Driving the news: The company said yesterday that the downward revision in its long-term price outlook means that it will "reduce funding to various gas-related opportunities."

  • The decision largely focuses on shale gas holdings in Appalachia, but also the Kitimat LNG project in Canada and other international holdings.
  • The company is exploring options including asset sales.
  • It also said its revised oil price outlook led to the impairment charge on its Big Foot project.

The intrigue: There's a couple ways of looking at this.
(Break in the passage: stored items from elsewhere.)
Example scenario_C :
  let r := Key.run ideal_board Key.source_config
             [one_blob 180 160 2500; no_blob 2800] Key.initial in
  uart_of (events_of r) = [press_cmd "J"; release_cmd "J"] /\
  Key.last_pressed_key (vars_of r) = None /\
  Key.last_center_coords (vars_of r) = None.
Proof. cbv zeta. repeat split; vm_compute; reflexivity. Qed.

Example scenario_D :
  let to_H t := one_blob 150 150 t in
  uart_of (events_of (Key.run ideal_board Key.source_config
                        [one_blob 180 160 2500; no_blob 2800; to_H 2850; to_H 2999]
                        Key.initial))
    = [press_cmd "J"; release_cmd "J"] /\
  uart_of (events_of (Key.run ideal_board Key.source_config
                        [one_blob 180 160 2500; no_blob 2800; to_H 2850; to_H 3000]
                        Key.initial))
    = [press_cmd "J"; release_cmd "J"; press_cmd "H"].
Proof. cbv zeta. split; vm_compute; reflexivity. Qed.

Example scenario_E :
  events_of (Key.run ideal_board Key.source_config
               [no_blob 500; no_blob 1000; no_blob 1500; no_blob 2000; no_blob 2100]
               Key.initial)
    = [Console LogTimerNone].
Proof. vm_compute. reflexivity. Qed.

(** * Further properties of the two scripts *)

(** ** Blob selection, in full *)

Lemma max_from_first_largest (rest : list blob) :
  forall best,
    exists l1 l2,
      best :: rest = l1 ++ max_from best rest :: l2 /\
      Forall (fun x => pixels x < pixels (max_from best rest)) l1 /\
      Forall (fun x => pixels x <= pixels (max_from best rest)) l2.
Proof.
  induction rest as [|x rest IH]; intros best; cbn [max_from].
  - exists [], []. repeat split; constructor.
  - destruct (pixels x >? pixels best) eqn:E.
    + apply Z.gtb_lt in E.
      destruct (IH x) as (l1 & l2 & Heq & H1 & H2).
      destruct (max_from_spec rest x) as [_ Hmax].
      specialize (Hmax x (or_introl eq_refl)).
      exists (best :: l1), l2. rewrite Heq. repeat split; auto.
      constructor; [lia|exact H1].
    + assert (Hx : pixels x <= pixels best)
        by (rewrite Z.gtb_ltb in E; apply Z.ltb_ge in E; lia).
      destruct (IH best) as (l1 & l2 & Heq & H1 & H2).
      destruct l1 as [|y l1].
      * cbn [app] in Heq. injection Heq as Hb Hr.
        exists [], (x :: l2). rewrite <- Hb in *.
        split; [cbn [app]; do 2 f_equal; exact Hr|]. split; [constructor|].
        constructor; [exact Hx|exact H2].
      * cbn [app] in Heq. injection Heq as Hb Hr. subst y.
        exists (best :: x :: l1), l2.
        split; [cbn [app]; do 2 f_equal; exact Hr|]. split; [|exact H2].
        inversion H1 as [|? ? Hbest Hl1]; subst.
        constructor; [exact Hbest|]. constructor; [lia|exact Hl1].
Qed.

Lemma max_from_reaches (l1 l2 : list blob) (b : blob) :
  forall best,
    pixels best < pixels b ->
    Forall (fun x => pixels x < pixels b) l1 ->
    Forall (fun x => pixels x <= pixels b) l2 ->
    max_from best (l1 ++ b :: l2) = b.
Proof.
  induction l1 as [|x l1 IH]; intros best Hb H1 H2; cbn [app max_from].
  - assert (E : (pixels b >? pixels best) = true) by (apply Z.gtb_lt; lia).
    rewrite E. now apply max_from_keeps_first.
  - inversion H1 as [|? ? Hx Hl1]; subst.
    destruct (pixels x >? pixels best); apply IH; assumption.
Qed.

(** The blob that [max(blobs, key=lambda b: b.pixels())] selects is the first
    blob of the list that has the largest pixel count, and there is one as soon
    as the list is not empty. *)
Theorem main_blob_first_largest (bs : list blob) (b : blob) :
  (main_blob bs = Some b <->
   exists l1 l2,
     bs = l1 ++ b :: l2 /\
     Forall (fun x => pixels x < pixels b) l1 /\
     Forall (fun x => pixels x <= pixels b) l2) /\
  (main_blob bs = None <-> bs = []).
Proof.
  split; [split|].
  - destruct bs as [|x rest]; [discriminate|].
    cbn [main_blob]. intros H. injection H as <-. apply max_from_first_largest.
  - intros (l1 & l2 & -> & H1 & H2).
    destruct l1 as [|x l1]; cbn [app main_blob]; f_equal.
    + now apply max_from_keeps_first.
    + inversion H1; subst. now apply max_from_reaches.
  - destruct bs; split; (reflexivity || discriminate).
Qed.

(** A frame is handled as if it held only the blob selected from it: every
    other blob of the list is without effect on either script. *)
Theorem only_main_blob_matters (bs : list blob) (b : blob) (t : Z) :
  main_blob bs = Some b ->
  (forall P C g,
     Key.loop_body P C (Frame bs t) g = Key.loop_body P C (Frame [b] t) g) /\
  (forall P table g,
     Piano.loop_body P table (Frame bs t) g = Piano.loop_body P table (Frame [b] t) g).
Proof.
  intros Hb. split.
  - intros P C g. unfold Key.loop_body, Key.detect. cbn [blobs ticks_ms].
    rewrite Hb, main_blob_single.
    destruct bs; [discriminate Hb|]. reflexivity.
  - intros P table g. unfold Piano.loop_body, Piano.detect. cbn [blobs].
    now rewrite Hb, main_blob_single.
Qed.
(** X15: [get_runs] changes nothing and returns the union of the run
    sets of the compiled experiments: a run is in the result exactly
    when it is a run of some experiment stored in the compiled dict. *)
Theorem get_runs_is_the_union conf w (m : gmap string Experiment) :
  dicts w !! get_experiments conf = Some m →
  ∃ rs, get_runs Experiment_get_runs conf w = (Ok rs, w)
        ∧ (∀ r, r ∈ rs
                ↔ ∃ exp_name e,
                    m !! exp_name = Some e ∧ r ∈ Experiment_get_runs e)
        ∧ (m = ∅ → rs = ∅).
Proof.
  intros Hm. unfold get_runs, deref. unfold get_experiments in Hm.
  rewrite Hm. simpl. eexists. split; [done|]. split.
  - intros r. rewrite elem_of_foldl_union. split.
    + intros [Hr|(e & He & Hr)]; [by apply elem_of_empty in Hr|].
      apply list_elem_of_In, in_map_iff in He as ([k e'] & <- & Hin).
      apply list_elem_of_In, elem_of_map_to_list in Hin. by exists k, e'.
    + intros (k & e & Hk & Hr). right. exists e. split; [|done].
      apply list_elem_of_In, in_map_iff. exists (k, e). split; [done|].
      by apply list_elem_of_In, elem_of_map_to_list.
  - intros ->. by rewrite map_to_list_empty.
Qed.
Lemma length_slice_last {A} n (l : list A) :
  length (slice_last n l) = Nat.min n (length l).
Proof. unfold slice_last. rewrite length_drop. lia. Qed.

Lemma slice_last_app {A} n (k l : list A) :
  (n ≤ length l)%nat → slice_last n (k ++ l) = slice_last n l.
Proof.
  intros H. unfold slice_last. rewrite length_app.
  replace (length k + length l - n)%nat
    with (length k + (length l - n))%nat by lia.
  by rewrite <- drop_drop, drop_app_length.
Qed.

Lemma unshift_parts_spec n (ps lines : list text) :
  (length lines < n)%nat →
  unshift_parts n ps lines (length lines)
  = (slice_last n (rev ps ++ lines), Nat.min n (length (rev ps ++ lines))).
Proof.
  revert lines. induction ps as [|part rest IH]; intros lines Hlt.
  - cbn. unfold slice_last. f_equal; [|lia].
    replace (length lines - n)%nat with 0%nat by lia. done.
  - cbn [unshift_parts rev]. rewrite <- app_assoc. cbn [app].
    destruct (Nat.leb_spec n (S (length lines))) as [Hle|Hgt].
    + f_equal.
      * unfold slice_last. rewrite length_app. cbn [length].
        replace (length (rev rest) + S (length lines) - n)%nat
          with (length (rev rest)) by lia.
        by rewrite drop_app_length.
      * rewrite length_app. cbn. lia.
    + apply (IH (part :: lines)). cbn. lia.
Qed.

(** The pieces [tailFile] returns: the last [n], and all of them but
    an empty first one when there are no more than [n]. *)
Definition tail_pieces (n : nat) (pieces : list text) : list text :=
  if (n <? length pieces)%nat then slice_last n pieces
  else match pieces with
       | [] :: rest => rest
       | _ => pieces
       end.

(** *** The text the readers decode

    Each chunk is decoded by itself.  [headFile] and [rangeFile] read the
    chunks of [CHUNK_SIZE] bytes counted from the start of the file,
    [tailFile] those counted from its end. *)

(** The state of the decoder after the bytes [bs]. *)
Fixpoint utf8_state (st : option pending) (bs : bytes) : option pending :=
  match bs with
  | [] => st
  | b :: rest => utf8_state (snd (utf8_step st (byte_val b))) rest
  end.

Definition chunk_count (file : bytes) : nat :=
  (length file + (CHUNK_SIZE - 1)) / CHUNK_SIZE.

Definition forward_chunk (file : bytes) (i : nat) : bytes :=
  read file CHUNK_SIZE (i * CHUNK_SIZE).

Definition backward_chunk (file : bytes) (i : nat) : bytes :=
  let position := (length file - i * CHUNK_SIZE)%nat in
  let chunkSize := Nat.min CHUNK_SIZE position in
  read file chunkSize (position - chunkSize).

(** The text of the first [k] chunks, and of the last [k]. *)
Definition forward_upto (file : bytes) (k : nat) : text :=
  flat_map (λ i, toString (forward_chunk file i)) (seq 0 k).

Definition backward_upto (file : bytes) (k : nat) : text :=
  flat_map (λ i, toString (backward_chunk file i)) (rev (seq 0 k)).

Definition forward_text (file : bytes) : text :=
  forward_upto file (chunk_count file).

Definition backward_text (file : bytes) : text :=
  backward_upto file (chunk_count file).

(** No character is under way after the first [position] bytes. *)
Definition clean_cut (file : bytes) (position : nat) : bool :=
  match utf8_state None (take position file) with
  | None => true
  | Some _ => false
  end.

(** The places inside the file where one chunk ends and the next
    begins. *)
Definition forward_cuts (file : bytes) : list nat :=
  map (λ j, j * CHUNK_SIZE)%nat (seq 1 (chunk_count file - 1)).

Definition backward_cuts (file : bytes) : list nat :=
  map (λ j, length file - j * CHUNK_SIZE)%nat (seq 1 (chunk_count file - 1)).

Lemma utf8_decode_app st (a b : bytes) :
  utf8_state st a = None →
  utf8_decode st (a ++ b) = utf8_decode st a ++ utf8_decode None b.
Proof.
  revert st. induction a as [|x a IH]; intros st H; cbn in H.
  - by subst st.
  - cbn [app utf8_decode].
    destruct (utf8_step st (byte_val x)) as [out st'] eqn:E. cbn in H.
    by rewrite (IH st' H), app_assoc.
Qed.

Lemma utf8_state_app st (a b : bytes) :
  utf8_state st (a ++ b) = utf8_state (utf8_state st a) b.
Proof. revert st. induction a as [|x a IH]; intros st; [done|apply IH]. Qed.

Lemma utf8_state_ascii (bs : bytes) :
  Forall (λ b, (byte_val b < 128)%N) bs → utf8_state None bs = None.
Proof.
  induction 1 as [|b bs Hb _ IH]; [done|].
  cbn [utf8_state utf8_step]. unfold utf8_start.
  assert ((byte_val b <=? 127)%N = true) as -> by (apply N.leb_le; lia).
  exact IH.
Qed.

Lemma chunk_count_enough (file : bytes) :
  (length file ≤ chunk_count file * CHUNK_SIZE)%nat.
Proof.
  unfold chunk_count, CHUNK_SIZE.
  pose proof (Nat.div_mod_eq (length file + (1024 - 1)) 1024).
  pose proof (Nat.mod_upper_bound (length file + (1024 - 1)) 1024).
  lia.
Qed.
(** C2.  Rotation of the old overlap.  When the projection
    [tangOverlapOld - tangOverlapOld.dot(norm) * norm] of the stored overlap
    has a norm other than zero, the term the force law adds to the new
    increment [vs * dt] is the norm of the stored overlap times the unit
    vector of that projection: its norm is the full norm of the stored
    overlap, and for a unit normal the projection (hence the term) is
    orthogonal to the normal. *)
Theorem carried_overlap_keeps_magnitude :
  forall (tangOverlapOld norm vs : vec3) (dt : R),
    let projection := LinearSurfaceProperty.tangOverlapRot tangOverlapOld norm in
    let unit := vscale (1 / vnorm projection) projection in
    vnorm projection <> 0 ->
    LinearSurfaceProperty.trial_overlap vs dt tangOverlapOld norm
    = vadd (vscale dt vs) (vscale (vnorm tangOverlapOld) unit)
    /\ LinearSurfaceProperty.carried_overlap tangOverlapOld norm
       = vscale (vnorm tangOverlapOld) unit
    /\ vnorm unit = 1
    /\ vnorm (LinearSurfaceProperty.carried_overlap tangOverlapOld norm)
       = vnorm tangOverlapOld
    /\ (vdot norm norm = 1 ->
        vdot projection norm = 0
        /\ vdot (LinearSurfaceProperty.carried_overlap tangOverlapOld norm) norm = 0).
Proof.
  intros tangOverlapOld norm vs dt projection unit Hproj.
  assert (Hcarried : LinearSurfaceProperty.carried_overlap tangOverlapOld norm
                     = vscale (vnorm tangOverlapOld) unit).
  { unfold LinearSurfaceProperty.carried_overlap, Normalize. fold projection.
    destruct (Req_dec_T (vnorm projection) 0); [contradiction|reflexivity]. }
  assert (Hunit : vnorm unit = 1).
  { subst unit. apply vnorm_rescaled; [lra|exact Hproj]. }
  split; [unfold LinearSurfaceProperty.trial_overlap; by rewrite Hcarried|].
  split; [exact Hcarried|]. split; [exact Hunit|]. split.
  - rewrite Hcarried, vnorm_vscale, Hunit.
    rewrite Rabs_right by (apply Rle_ge, vnorm_nonneg). ring.
  - intros Hnorm.
    assert (Horth : vdot projection norm = 0).
    { subst projection.
      replace (vdot (LinearSurfaceProperty.tangOverlapRot tangOverlapOld norm) norm)
        with (vdot tangOverlapOld norm * (1 - vdot norm norm))
        by (unfold LinearSurfaceProperty.tangOverlapRot, vdot; simpl; ring).
      rewrite Hnorm. ring. }
    split; [exact Horth|].
    rewrite Hcarried. subst unit. rewrite vscale_vscale.
    replace (vdot (vscale (vnorm tangOverlapOld * (1 / vnorm projection)) projection) norm)
      with (vnorm tangOverlapOld * (1 / vnorm projection) * vdot projection norm)
      by (unfold vdot, vscale; simpl; ring).
    rewrite Horth. ring.
Qed.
One is that it's simply a way to be judicious with capital when there's lots of your product in a competitive market when prices are low and you think they'll stay that way.

  • In particular, there's a gas glut in North America that has made the resource very cheap.
  • CEO Mike Wirth said in a statement that "capital discipline and a conservative outlook" require "tough choices" to benefit shareholders.

But, but, but: Another view would be that it says something deeper about the industry in a world slowly transitioning to cleaner sources and, in fits and starts, getting more serious about global warming.

This Wall Street Journal piece gets to the second point. They write (emphasis added)...

  • "The sobering reappraisal by one of the world’s largest and best-performing oil companies is likely to ripple through the oil-and-gas industry, forcing others to publicly reassess the value of their holdings in the face of a global supply glut and growing investor concerns about the long-term future of fossil fuels."

Bloomberg goes there too, noting:

  • "Chevron follows Schlumberger Ltd. and Repsol SA in ascribing a lower value to their assets at a time when the growing adoption of cleaner energy stokes speculation that demand for fossil fuels may peak in a few years, while supplies keep rising."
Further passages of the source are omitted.